**Task item:** From the entries, copy each line that includes "true".

**Entries provided:**
Lemma find_todo_is_Some (todo_id : Z) (todos : list todo) :
  is_Some (find_todo todo_id todos) ↔ ∃ t, t ∈ todos ∧ id t = todo_id.
Proof.
  split.
  - intros [[i t] (Hi & Hid & _)%find_todo_Some].
    exists t. split; [|done]. apply list_elem_of_lookup. eauto.
  - intros (t & Hin & Hid). by apply (list_find_elem_of _ _ t).
Qed.

(** ** Facts about the links of a collection *)

Lemma collection_prev items off sz total :
  _links (add_collection_links items off sz total) !! "prev"
  = if off >? 0 then
      Some {| href := url_for "get_todos"
                        {[ "offset" := Z.max (off - sz) 0; "size" := sz ]} true |}
    else None.
Proof.
  unfold add_collection_links; simpl.
  destruct (off >? 0), (off + sz <? total); by simplify_map_eq.
Qed.

Lemma collection_next items off sz total :
  _links (add_collection_links items off sz total) !! "next"
  = if off + sz <? total then
      Some {| href := url_for "get_todos" {[ "offset" := off + sz; "size" := sz ]} true |}
    else None.
Proof.
  unfold add_collection_links; simpl.
  destruct (off >? 0), (off + sz <? total); by simplify_map_eq.
Qed.

Lemma collection_self_create items off sz total :
  _links (add_collection_links items off sz total) !! "self"
  = Some {| href := url_for "get_todos" {[ "offset" := off; "size" := sz ]} true |} ∧
  _links (add_collection_links items off sz total) !! "create"
  = Some {| href := url_for "create_todo" ∅ true |}.
Proof.
  unfold add_collection_links; simpl.
  destruct (off >? 0), (off + sz <? total); by simplify_map_eq.
Qed.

**Answer section:**
                        {[ "offset" := Z.max (off - sz) 0; "size" := sz ]} true |}
      Some {| href := url_for "get_todos" {[ "offset" := off + sz; "size" := sz ]} true |}
  = Some {| href := url_for "get_todos" {[ "offset" := off; "size" := sz ]} true |} ∧
  = Some {| href := url_for "create_todo" ∅ true |}.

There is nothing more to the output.